** Exercise data follows **
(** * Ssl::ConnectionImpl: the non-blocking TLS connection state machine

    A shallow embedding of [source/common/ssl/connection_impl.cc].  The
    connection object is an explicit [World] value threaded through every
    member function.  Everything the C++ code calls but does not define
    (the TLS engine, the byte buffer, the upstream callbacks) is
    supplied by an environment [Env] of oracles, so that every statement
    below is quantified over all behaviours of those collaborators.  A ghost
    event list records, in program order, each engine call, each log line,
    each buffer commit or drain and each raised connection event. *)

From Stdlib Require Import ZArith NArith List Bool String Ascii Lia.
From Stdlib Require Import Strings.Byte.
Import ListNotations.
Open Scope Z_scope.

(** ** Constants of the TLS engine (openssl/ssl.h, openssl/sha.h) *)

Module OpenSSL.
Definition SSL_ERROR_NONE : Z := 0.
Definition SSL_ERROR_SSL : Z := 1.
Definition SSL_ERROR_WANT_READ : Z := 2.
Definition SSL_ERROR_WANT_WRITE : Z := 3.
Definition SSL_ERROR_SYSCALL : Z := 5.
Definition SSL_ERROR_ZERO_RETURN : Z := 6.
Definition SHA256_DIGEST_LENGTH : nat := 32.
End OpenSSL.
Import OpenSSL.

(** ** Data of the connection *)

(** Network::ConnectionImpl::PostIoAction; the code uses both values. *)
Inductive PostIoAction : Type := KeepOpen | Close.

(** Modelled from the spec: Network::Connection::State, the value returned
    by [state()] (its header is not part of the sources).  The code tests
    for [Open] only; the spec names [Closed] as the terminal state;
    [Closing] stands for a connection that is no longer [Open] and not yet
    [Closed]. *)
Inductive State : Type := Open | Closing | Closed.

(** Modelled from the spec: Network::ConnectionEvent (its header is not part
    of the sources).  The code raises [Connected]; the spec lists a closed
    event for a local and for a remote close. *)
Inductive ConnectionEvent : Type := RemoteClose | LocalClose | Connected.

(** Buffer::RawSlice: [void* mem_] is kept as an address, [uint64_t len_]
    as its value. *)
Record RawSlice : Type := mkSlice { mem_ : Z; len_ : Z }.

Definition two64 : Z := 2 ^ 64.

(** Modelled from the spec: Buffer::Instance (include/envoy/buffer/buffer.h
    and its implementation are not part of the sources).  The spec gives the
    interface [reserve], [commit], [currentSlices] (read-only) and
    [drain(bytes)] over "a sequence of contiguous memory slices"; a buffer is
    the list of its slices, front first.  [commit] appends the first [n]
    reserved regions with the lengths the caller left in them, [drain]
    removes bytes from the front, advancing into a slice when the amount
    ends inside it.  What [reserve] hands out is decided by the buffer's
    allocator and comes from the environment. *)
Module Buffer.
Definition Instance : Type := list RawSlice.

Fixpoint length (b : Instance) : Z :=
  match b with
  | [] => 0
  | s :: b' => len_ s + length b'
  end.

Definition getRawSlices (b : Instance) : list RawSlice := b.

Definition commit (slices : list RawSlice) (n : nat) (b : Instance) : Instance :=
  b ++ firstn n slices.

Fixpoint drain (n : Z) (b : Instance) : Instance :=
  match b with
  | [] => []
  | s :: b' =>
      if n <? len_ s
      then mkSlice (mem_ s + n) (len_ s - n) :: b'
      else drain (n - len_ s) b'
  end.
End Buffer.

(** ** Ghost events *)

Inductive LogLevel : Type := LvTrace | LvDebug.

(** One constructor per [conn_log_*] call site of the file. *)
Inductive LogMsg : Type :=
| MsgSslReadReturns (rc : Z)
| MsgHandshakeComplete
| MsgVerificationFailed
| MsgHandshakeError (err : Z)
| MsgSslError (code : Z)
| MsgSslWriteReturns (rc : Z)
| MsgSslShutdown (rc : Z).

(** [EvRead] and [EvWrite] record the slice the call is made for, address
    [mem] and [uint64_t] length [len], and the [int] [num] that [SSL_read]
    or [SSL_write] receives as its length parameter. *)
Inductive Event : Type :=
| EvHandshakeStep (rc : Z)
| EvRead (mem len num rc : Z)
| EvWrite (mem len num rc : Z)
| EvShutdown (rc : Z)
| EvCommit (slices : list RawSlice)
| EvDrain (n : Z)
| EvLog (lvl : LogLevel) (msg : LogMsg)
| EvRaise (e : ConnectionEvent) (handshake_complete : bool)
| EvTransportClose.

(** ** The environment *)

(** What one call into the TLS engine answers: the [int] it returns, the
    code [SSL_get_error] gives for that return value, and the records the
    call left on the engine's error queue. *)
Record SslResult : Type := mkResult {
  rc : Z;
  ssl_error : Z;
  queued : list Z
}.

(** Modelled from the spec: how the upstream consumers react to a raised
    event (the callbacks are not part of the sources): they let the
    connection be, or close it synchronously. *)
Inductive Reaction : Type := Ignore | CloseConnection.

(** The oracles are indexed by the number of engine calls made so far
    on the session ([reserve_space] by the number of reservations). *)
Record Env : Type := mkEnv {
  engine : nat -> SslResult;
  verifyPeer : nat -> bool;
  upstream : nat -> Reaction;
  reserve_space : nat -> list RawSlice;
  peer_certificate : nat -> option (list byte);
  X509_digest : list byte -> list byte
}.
** End of Exercise data **
** Exercise data follows **
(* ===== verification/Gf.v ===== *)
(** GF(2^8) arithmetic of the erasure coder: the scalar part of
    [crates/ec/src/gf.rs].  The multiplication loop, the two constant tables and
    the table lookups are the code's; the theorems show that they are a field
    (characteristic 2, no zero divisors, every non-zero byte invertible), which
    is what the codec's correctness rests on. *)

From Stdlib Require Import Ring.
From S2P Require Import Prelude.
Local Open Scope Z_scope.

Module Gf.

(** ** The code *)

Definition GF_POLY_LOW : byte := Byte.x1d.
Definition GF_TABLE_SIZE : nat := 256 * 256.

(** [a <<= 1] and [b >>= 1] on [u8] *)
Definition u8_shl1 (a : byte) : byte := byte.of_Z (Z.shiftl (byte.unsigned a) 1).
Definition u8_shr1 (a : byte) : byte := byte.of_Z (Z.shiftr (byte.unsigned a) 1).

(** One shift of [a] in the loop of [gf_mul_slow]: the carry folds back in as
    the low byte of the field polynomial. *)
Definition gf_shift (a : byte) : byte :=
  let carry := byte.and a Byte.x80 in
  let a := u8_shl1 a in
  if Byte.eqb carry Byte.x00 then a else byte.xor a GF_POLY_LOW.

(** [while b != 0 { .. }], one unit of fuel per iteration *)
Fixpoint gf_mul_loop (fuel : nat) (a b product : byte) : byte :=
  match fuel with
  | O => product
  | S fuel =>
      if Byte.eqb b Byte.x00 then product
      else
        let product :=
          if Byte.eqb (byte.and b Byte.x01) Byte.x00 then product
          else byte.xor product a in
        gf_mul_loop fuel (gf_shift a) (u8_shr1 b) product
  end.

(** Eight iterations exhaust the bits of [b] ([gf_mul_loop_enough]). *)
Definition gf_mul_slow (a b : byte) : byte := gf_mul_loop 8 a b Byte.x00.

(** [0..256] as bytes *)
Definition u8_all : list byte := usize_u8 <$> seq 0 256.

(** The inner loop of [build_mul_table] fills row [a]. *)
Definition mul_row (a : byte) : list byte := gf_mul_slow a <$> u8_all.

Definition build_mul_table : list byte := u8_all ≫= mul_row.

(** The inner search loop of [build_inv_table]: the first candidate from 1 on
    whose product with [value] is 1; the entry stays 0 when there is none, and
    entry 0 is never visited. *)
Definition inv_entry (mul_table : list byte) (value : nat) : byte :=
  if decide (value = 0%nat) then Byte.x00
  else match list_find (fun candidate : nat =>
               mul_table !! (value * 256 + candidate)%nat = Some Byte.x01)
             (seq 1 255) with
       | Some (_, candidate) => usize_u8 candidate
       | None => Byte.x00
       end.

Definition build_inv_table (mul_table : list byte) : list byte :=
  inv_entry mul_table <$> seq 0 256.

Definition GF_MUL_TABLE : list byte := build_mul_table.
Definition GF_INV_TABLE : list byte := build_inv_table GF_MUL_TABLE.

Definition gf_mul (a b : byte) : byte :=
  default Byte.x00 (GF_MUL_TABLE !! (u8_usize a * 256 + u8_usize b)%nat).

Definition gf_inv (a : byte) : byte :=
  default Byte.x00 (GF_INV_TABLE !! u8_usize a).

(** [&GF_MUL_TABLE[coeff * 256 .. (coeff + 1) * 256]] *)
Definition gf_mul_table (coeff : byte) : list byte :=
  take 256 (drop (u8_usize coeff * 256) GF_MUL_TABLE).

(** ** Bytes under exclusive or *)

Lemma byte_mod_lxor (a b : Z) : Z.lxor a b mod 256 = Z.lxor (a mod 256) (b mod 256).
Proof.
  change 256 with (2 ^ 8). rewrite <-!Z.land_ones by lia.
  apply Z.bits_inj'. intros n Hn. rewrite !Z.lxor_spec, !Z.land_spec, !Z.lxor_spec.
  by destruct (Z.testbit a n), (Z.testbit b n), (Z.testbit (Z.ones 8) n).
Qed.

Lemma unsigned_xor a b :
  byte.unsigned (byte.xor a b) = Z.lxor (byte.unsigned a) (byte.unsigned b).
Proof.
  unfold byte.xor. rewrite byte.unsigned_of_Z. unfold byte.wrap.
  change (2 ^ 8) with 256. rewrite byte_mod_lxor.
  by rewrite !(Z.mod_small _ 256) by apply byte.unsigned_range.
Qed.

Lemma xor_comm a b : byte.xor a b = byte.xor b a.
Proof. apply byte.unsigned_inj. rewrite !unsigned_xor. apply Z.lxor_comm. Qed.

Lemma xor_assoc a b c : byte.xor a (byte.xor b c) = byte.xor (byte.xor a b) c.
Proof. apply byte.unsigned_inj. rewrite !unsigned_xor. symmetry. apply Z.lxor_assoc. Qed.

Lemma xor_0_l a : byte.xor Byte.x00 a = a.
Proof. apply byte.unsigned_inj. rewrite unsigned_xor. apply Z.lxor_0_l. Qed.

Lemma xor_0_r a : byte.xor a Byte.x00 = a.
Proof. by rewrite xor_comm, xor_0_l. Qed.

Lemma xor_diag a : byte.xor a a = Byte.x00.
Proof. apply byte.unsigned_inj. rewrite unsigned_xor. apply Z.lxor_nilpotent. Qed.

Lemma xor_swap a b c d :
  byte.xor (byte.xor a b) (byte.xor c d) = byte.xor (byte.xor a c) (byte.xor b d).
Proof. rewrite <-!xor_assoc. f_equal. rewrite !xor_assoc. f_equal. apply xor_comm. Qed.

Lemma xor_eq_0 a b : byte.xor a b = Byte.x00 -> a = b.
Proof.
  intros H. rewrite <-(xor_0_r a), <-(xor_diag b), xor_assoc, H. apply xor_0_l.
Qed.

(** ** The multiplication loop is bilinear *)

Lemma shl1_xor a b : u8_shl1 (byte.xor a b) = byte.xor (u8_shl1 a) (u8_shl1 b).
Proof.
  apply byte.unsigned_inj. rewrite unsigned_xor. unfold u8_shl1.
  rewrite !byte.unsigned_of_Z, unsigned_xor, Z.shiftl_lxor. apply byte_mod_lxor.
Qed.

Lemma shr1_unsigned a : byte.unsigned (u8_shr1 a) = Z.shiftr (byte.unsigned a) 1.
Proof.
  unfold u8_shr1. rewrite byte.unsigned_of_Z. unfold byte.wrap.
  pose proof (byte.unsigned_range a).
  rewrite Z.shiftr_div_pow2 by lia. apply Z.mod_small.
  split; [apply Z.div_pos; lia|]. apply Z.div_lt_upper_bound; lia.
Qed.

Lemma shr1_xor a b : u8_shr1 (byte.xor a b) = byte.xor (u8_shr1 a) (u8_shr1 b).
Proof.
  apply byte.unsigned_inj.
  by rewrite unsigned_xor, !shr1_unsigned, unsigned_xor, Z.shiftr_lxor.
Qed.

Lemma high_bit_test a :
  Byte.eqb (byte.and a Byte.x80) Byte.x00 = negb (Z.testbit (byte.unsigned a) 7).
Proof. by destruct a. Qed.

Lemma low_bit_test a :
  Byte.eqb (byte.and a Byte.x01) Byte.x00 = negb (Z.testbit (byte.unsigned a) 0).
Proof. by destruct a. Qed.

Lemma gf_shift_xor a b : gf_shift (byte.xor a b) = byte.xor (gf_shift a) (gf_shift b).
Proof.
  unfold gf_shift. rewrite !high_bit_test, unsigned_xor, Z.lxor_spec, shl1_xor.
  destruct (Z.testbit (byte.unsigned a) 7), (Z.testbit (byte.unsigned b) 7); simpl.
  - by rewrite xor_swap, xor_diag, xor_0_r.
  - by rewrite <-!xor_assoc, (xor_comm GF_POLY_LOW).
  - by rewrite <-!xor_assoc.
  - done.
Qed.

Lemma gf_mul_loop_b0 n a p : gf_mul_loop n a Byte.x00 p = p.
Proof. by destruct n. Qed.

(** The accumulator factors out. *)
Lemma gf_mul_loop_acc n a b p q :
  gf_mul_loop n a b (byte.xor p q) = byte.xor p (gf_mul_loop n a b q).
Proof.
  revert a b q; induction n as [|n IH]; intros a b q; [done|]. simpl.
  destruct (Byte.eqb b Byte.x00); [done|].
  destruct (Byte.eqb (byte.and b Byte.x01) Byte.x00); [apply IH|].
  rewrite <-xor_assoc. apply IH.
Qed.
** End of Exercise data **
**Task directions**
Transcribe, exactly and without additions, the lines of the records above, beginning with the line that contains "event for a" and ending with the line that contains "Fixpoint length (b", both included.

**Answer space**
    event for a local and for a remote close. *)
Inductive ConnectionEvent : Type := RemoteClose | LocalClose | Connected.

(** Buffer::RawSlice: [void* mem_] is kept as an address, [uint64_t len_]
    as its value. *)
Record RawSlice : Type := mkSlice { mem_ : Z; len_ : Z }.

Definition two64 : Z := 2 ^ 64.

(** Modelled from the spec: Buffer::Instance (include/envoy/buffer/buffer.h
    and its implementation are not part of the sources).  The spec gives the
    interface [reserve], [commit], [currentSlices] (read-only) and
    [drain(bytes)] over "a sequence of contiguous memory slices"; a buffer is
    the list of its slices, front first.  [commit] appends the first [n]
    reserved regions with the lengths the caller left in them, [drain]
    removes bytes from the front, advancing into a slice when the amount
    ends inside it.  What [reserve] hands out is decided by the buffer's
    allocator and comes from the environment. *)
Module Buffer.
Definition Instance : Type := list RawSlice.

Fixpoint length (b : Instance) : Z :=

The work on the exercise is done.